Opinião

Futuro das crianças: dever de cidadania

José Carlos Cabral Peixoto

Coordenador da Comissão Regional da Saúde da Mulher Criança e Adolescente (CRSMCA) da ARS Centro. Pediatra consultor da Unidade Coordenadora Funcional (UCF) do HP-ACES Baixo Mondego e Pinhal Interior Norte.

Novas morbilidades. Prevalência

Desde o final do século passado, a saúde da criança e a morbilidade infantil modificaram-se. A prevalência elevada das infeções e da doença aguda foi sendo superada por novas morbilidades, situando-se a doença crónica e os problemas do comportamento no vértice das preocupações atuais. Calcula-se que uma em cada quatro crianças e adolescentes sofra ou esteja em risco de desenvolver alguma perturbação de saúde mental.

Ciência

Descobertas recentes mostram que a exposição precoce e prolongada a situações adversas intensas, designadas como stress tóxico, tais como a pobreza extrema, caos familiar, abuso físico ou emocional recorrente, negligência crónica, abuso de substâncias ilícitas, exposição repetida à violência na família ou na comunidade e especialmente a depressão materna e parental persistente, compromete a maturação do córtex pré-frontal, do hipocampo e de outros sistemas neuronais responsáveis pelo desenvolvimento das funções executivas e da autorregulação.
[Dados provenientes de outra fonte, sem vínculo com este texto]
(* ===== verification/SchedProps.v ===== *)
(** * The ready queues are a priority queue

    The two-level bitmap marks exactly the non-empty queues, so the search
    for the highest bit finds the highest ready priority; enqueueing,
    appending and dequeueing a thread keep the queues, their bitmap and the
    flags of the threads consistent. *)

From S2P Require Import Prelude Monad DList Config Objects State Refill TcbQueue Sched.

(** ** The bitmap *)

(** The bitmap of domain 0 marks the priorities in [busy]. *)
Definition bitmap_ok (s : kstate) (busy : Z -> bool) : Prop :=
  exists l1 l2, ksReadyQueuesL1Bitmap s = [l1] /\ ksReadyQueuesL2Bitmap s = [l2] /\
    length l2 = 4%nat /\ is_word l1 /\
    (forall i, 4 <= i -> Z.testbit l1 i = false) /\
    (forall i, 0 <= i < 4 -> exists w, l2 !! Z.to_nat (3 - i) = Some w /\ is_word w /\
       Z.testbit l1 i = negb (w =? 0) /\
       forall j, 0 <= j < 64 -> Z.testbit w j = busy (64 * i + j)).

Definition only_bitmap (s s' : kstate) : Prop :=
  exists l1 l2, s' = s <| ksReadyQueuesL1Bitmap := l1 |> <| ksReadyQueuesL2Bitmap := l2 |>.

Lemma only_bitmap_refl s : only_bitmap s s.
Proof. exists (ksReadyQueuesL1Bitmap s), (ksReadyQueuesL2Bitmap s). by destruct s. Qed.

Section bitmap.
Context `{Config}.

Lemma highest_bit x : is_word x -> x <> 0 ->
  (WORD_BITS -w 1) -w leading_zeros x = Z.log2 x /\ 0 <= Z.log2 x < 64 /\
  Z.testbit x (Z.log2 x) = true /\ forall j, Z.log2 x < j -> Z.testbit x j = false.
Proof.
  intros [H0 Hw] Hx. pose proof (Z.log2_nonneg x) as Hl.
  assert (Hl' : Z.log2 x < 64) by (apply Z.log2_lt_pow2; [lia|exact Hw]).
  split; [|split; [lia|split; [apply Z.bit_log2; lia|intros; apply Z.bits_above_log2; lia]]].
  unfold leading_zeros. apply Z.eqb_neq in Hx as ->. change (WORD_BITS -w 1) with 63.
  rewrite wsub_small; rewrite ?word_size_val; lia.
Qed.

Lemma nonzero_bit x : is_word x -> x <> 0 -> exists j, 0 <= j < 64 /\ Z.testbit x j = true.
Proof. intros Hw Hx. destruct (highest_bit x Hw Hx) as (_ & Hl & Hb & _). eauto. Qed.

Lemma lor_low_high i j : 0 <= i < 4 -> 0 <= j < 64 -> Z.lor (l1index_to_prio i) j = 64 * i + j.
Proof.
  intros Hi Hj. unfold l1index_to_prio. rewrite wshl_mul by (rewrite ?word_size_val; unfold WORD_RADIX; lia).
  change (2 ^ WORD_RADIX) with (2 ^ 6). rewrite <- Z.shiftl_mul_pow2 by lia.
  rewrite <- Z.lxor_lor, <- Z.add_nocarry_lxor; rewrite ?Z.shiftl_mul_pow2 by lia; [lia|..];
    apply Z.bits_inj'; intros n Hn; rewrite Z.land_spec, Z.bits_0;
    (destruct (decide (n < 6)); [by rewrite Z.mul_pow2_bits_low by lia|]);
    rewrite (Z.bits_above_log2 j n), andb_false_r; try done; try lia;
    (destruct (decide (j = 0)) as [->|]; [cbn; lia|apply Z.log2_lt_pow2; [lia|]];
     apply Z.lt_le_trans with (2 ^ 6); [lia|apply Z.pow_le_mono_r; lia]).
Qed.

Lemma get_l1_run s l1 : ksReadyQueuesL1Bitmap s = [l1] -> get_l1 0 s = Ok (l1, s).
Proof. intros E. unfold get_l1, bind, gets, lift_res. by rewrite E. Qed.

Lemma get_l2_run s l2 i w : ksReadyQueuesL2Bitmap s = [l2] -> 0 <= i -> l2 !! Z.to_nat i = Some w ->
  get_l2 0 i s = Ok (w, s).
Proof.
  intros E Hi Hw. unfold get_l2, bind, gets, lift_res. rewrite E.
  change (array_get [l2] 0) with (Ok l2). cbv beta iota. by rewrite (array_get_ok l2 i w).
Qed.

Lemma invert_small i : 0 <= i < 4 -> invert_l1index i = 3 - i.
Proof.
  intros. unfold invert_l1index. change (L2_BITMAP_SIZE -w 1) with 3.
  apply wsub_small; rewrite ?word_size_val; lia.
Qed.

(** The search finds the highest busy priority. *)
Lemma get_highest_prio_spec s busy : bitmap_ok s busy ->
  (exists p, 0 <= p < 256 /\ busy p = true) ->
  exists p, get_highest_prio 0 s = Ok (p, s) /\ 0 <= p < 256 /\ busy p = true /\
    forall p', p < p' < 256 -> busy p' = false.
Proof.
  intros (l1 & l2 & E1 & E2 & Hlen & Hw1 & Hhigh & Hrow) (p0 & Hp0 & Hb0).
  assert (Hl1 : l1 <> 0).
  { intros ->. destruct (Hrow (p0 / 64)) as (w & _ & _ & Hz & Hbits);
      [split; [apply Z.div_pos; lia|apply Z.div_lt_upper_bound; lia]|].
    rewrite Z.bits_0 in Hz. symmetry in Hz. apply negb_false_iff, Z.eqb_eq in Hz. subst w.
    specialize (Hbits (p0 mod 64) ltac:(apply Z.mod_pos_bound; lia)).
    rewrite Z.bits_0, <- Z.div_mod in Hbits by lia. congruence. }
  destruct (highest_bit l1 Hw1 Hl1) as (Ei & Hi & Hbi & Habove). set (i := Z.log2 l1) in *.
  assert (Hi4 : i < 4). { destruct (decide (i < 4)); [done|]. rewrite Hhigh in Hbi by lia. done. }
  destruct (Hrow i ltac:(lia)) as (w & Hw & Hww & Hnz & Hbits).
  rewrite Hbi in Hnz. symmetry in Hnz. apply negb_true_iff, Z.eqb_neq in Hnz.
  destruct (highest_bit w Hww Hnz) as (Ej & Hj & Hbj & Habovej). set (j := Z.log2 w) in *.
  exists (64 * i + j). split; [|split; [lia|split]].
  - unfold get_highest_prio. erewrite bind_ok by by apply get_l1_run. rewrite Ei, invert_small by lia.
    erewrite bind_ok by (by eapply get_l2_run; [|lia|]). by rewrite Ej, lor_low_high by lia.
  - by rewrite <- Hbits by lia.
  - intros p' Hp'. pose proof (Z.div_mod p' 64 ltac:(lia)) as Ep.
    pose proof (Z.mod_pos_bound p' 64 ltac:(lia)) as Hm.
    destruct (Hrow (p' / 64) ltac:(lia)) as (w' & Hw' & _ & Hz' & Hbits').
    rewrite Ep, <- Hbits' by lia. destruct (decide (p' / 64 = i)) as [E|Hne].
    + rewrite E in Hw'. simplify_eq. apply Habovej. lia.
    + rewrite Habove in Hz' by lia. symmetry in Hz'. apply negb_false_iff, Z.eqb_eq in Hz'.
      subst w'. apply Z.bits_0.
Qed.

Lemma testbit_set x k n : 0 <= k < 64 -> 0 <= n ->
  Z.testbit (Z.lor x (bit k)) n = Z.testbit x n || (n =? k).
Proof. intros Hk Hn. rewrite Z.lor_spec, bit_pow, Z.pow2_bits_eqb by lia. by rewrite (Z.eqb_sym k n). Qed.

Lemma testbit_clear x k n : is_word x -> 0 <= k < 64 -> 0 <= n ->
  Z.testbit (Z.land x (wnot (bit k))) n = Z.testbit x n && negb (n =? k).
Proof.
  intros Hx Hk Hn. rewrite land_wnot, Z.ldiff_spec, bit_pow, Z.pow2_bits_eqb by (done || lia).
  by rewrite (Z.eqb_sym k n).
Qed.

Lemma bit_word k : 0 <= k < 64 -> is_word (bit k).
Proof. intros Hk. rewrite bit_pow by done. pose proof (pow2_lt_word k Hk). pose proof (pow2_pos k). split; lia. Qed.

Lemma set_l1_run s l1 v : ksReadyQueuesL1Bitmap s = [l1] ->
  set_l1 0 v s = Ok (tt, s <| ksReadyQueuesL1Bitmap := [v] |>).
Proof. intros E. unfold set_l1, bind, gets, lift_res, modify. by rewrite E. Qed.

Lemma set_l2_run s l2 i v : ksReadyQueuesL2Bitmap s = [l2] -> 0 <= i < Z.of_nat (length l2) ->
  set_l2 0 i v s = Ok (tt, s <| ksReadyQueuesL2Bitmap := [<[Z.to_nat i := v]> l2] |>).
Proof.
  intros E Hi. unfold set_l2, bind, gets, lift_res, modify. rewrite E.
  change (array_get [l2] 0) with (Ok l2). cbv beta iota. by rewrite array_set_ok by done.
Qed.

Lemma prio_split p : 0 <= p < 256 ->
  prio_to_l1index p = p / 64 /\ Z.land p (mask_bits WORD_RADIX) = p mod 64 /\
  0 <= p / 64 < 4 /\ 0 <= p mod 64 < 64 /\ p = 64 * (p / 64) + p mod 64.
Proof.
  intros Hp. unfold prio_to_l1index. rewrite wshr_div, land_mask by (unfold WORD_RADIX; lia).
  change (2 ^ WORD_RADIX) with 64. pose proof (Z.div_mod p 64). pose proof (Z.mod_pos_bound p 64). lia.
Qed.

(** One row of the bitmap gets the value [w'], and the matching bit of the
    first level says whether it is empty. *)
Lemma bitmap_update s busy l1 l2 i w w' l1' (busy' : Z -> bool) :
  ksReadyQueuesL1Bitmap s = [l1] -> ksReadyQueuesL2Bitmap s = [l2] -> length l2 = 4%nat ->
  (forall k, 4 <= k -> Z.testbit l1 k = false) ->
  (forall k, 0 <= k < 4 -> exists w, l2 !! Z.to_nat (3 - k) = Some w /\ is_word w /\
     Z.testbit l1 k = negb (w =? 0) /\ forall j, 0 <= j < 64 -> Z.testbit w j = busy (64 * k + j)) ->
  0 <= i < 4 -> l2 !! Z.to_nat (3 - i) = Some w -> is_word w' -> is_word l1' ->
  (forall k, 0 <= k -> Z.testbit l1' k = if k =? i then negb (w' =? 0) else Z.testbit l1 k) ->
  (forall j, 0 <= j < 64 -> Z.testbit w' j = busy' (64 * i + j)) ->
  (forall k j, 0 <= k < 4 -> k <> i -> 0 <= j < 64 -> busy' (64 * k + j) = busy (64 * k + j)) ->
  bitmap_ok (s <| ksReadyQueuesL1Bitmap := [l1'] |>
               <| ksReadyQueuesL2Bitmap := [<[Z.to_nat (3 - i) := w']> l2] |>) busy'.
Proof.
  intros E1 E2 Hlen Hhigh Hrow Hi Hw Hw' Hl1' Hbits1 Hbits Hother.
  exists l1', (<[Z.to_nat (3 - i) := w']> l2). split_and!; try done; [by rewrite length_insert| |].
  - intros k Hk. rewrite Hbits1 by lia. destruct (Z.eqb_spec k i); [lia|by apply Hhigh].
  - intros k Hk. rewrite Hbits1 by lia. destruct (Z.eqb_spec k i) as [->|Hne].
    + exists w'. rewrite list_lookup_insert_eq by (by eapply lookup_lt_Some). by split_and!.
    + destruct (Hrow k Hk) as (wk & H1 & H2 & H3 & H4). exists wk.
      rewrite list_lookup_insert_ne by lia. split_and!; try done.
      intros j Hj. rewrite H4, Hother by done. done.
Qed.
Estas alterações em fases precoces de desenvolvimento comprometem a saúde física e mental para toda a vida e influenciam posteriormente a aprendizagem, o sucesso profissional e o controlo emocional.

A aquisição das funções executivas e a capacidade do cérebro para mudar (plasticidade) são máximas na primeira infância, diminuem com a idade, sendo a adolescência o último período onde a intervenção ainda pode ser preventiva.



Afastar as crianças da exposição à adversidade e proporcionar-lhes uma relação familiar de qualidade, com relações afetivas estáveis, não só atenua como pode reverter os efeitos danosos da resposta ao stress tóxico.

Destes avanços científicos recentes surgem novas recomendações, que com um pequeno esforço de consciencialização são exequíveis e permitem o rastreio e intervenções atempadas para evitar estes problemas. A Pediatria, especialidade responsável pela defesa dos interesses das crianças, e todos os profissionais de saúde envolvidos na sua assistência, felizmente, em Portugal, com capacidade para ser universal, devem tomar conhecimento desta nova realidade e encarar esta missão como um DEVER DE CIDADANIA.


Intervenção

A intervenção é possível, economicamente rentável, moralmente exigível e cientificamente recomendável. O que podemos fazer no imediato?

– Identificar as fontes de stress tóxico, desde a vigilância pré-natal, à saída da Maternidade, e desde a 1.ª consulta de vigilância de saúde infantil.

– Aproveitar a digitalização da Notícia de Nascimento, para registo, sinalização e orientação destas situações.

– Preparar e consciencializar os profissionais envolvidos na vigilância pré-natal, da grávida, da criança e do adolescente de todas as unidades de saúde, para avaliar e promover o equilíbrio biopsicossocial e garantir a vigilância longitudinal também a todos os adolescentes.

– Integrar todas as estruturas com responsabilidade de intervenção em ações de interdisciplinaridade, garantindo a coordenação, comunicação, cooperação, complementaridade e continuidade.

– Apoiar e preparar as famílias, promover as competências parentais e a parentalidade positiva em todos os ACES.

– Articular os serviços de saúde com os infantários, creches e escolas para integrar, em tempo útil, as crianças em risco e incluir os adolescentes sem proteção familiar, na promoção de atividades extracurriculares e estilos de vida saudáveis.

– Alertar os ministérios da Saúde, da Segurança Social e da Educação para enquadrarem estas ações nas suas missões e assumirem a coordenação e execução desta intervenção.

A não intervenção nesta área terá um preço economicamente exorbitante, é moralmente condenável e cientificamente indefensável. Está em causa o futuro das nossas crianças e nas nossas mãos a possibilidade de influenciar o futuro da sociedade.





Artigo publicado no Jornal Médico de novembro.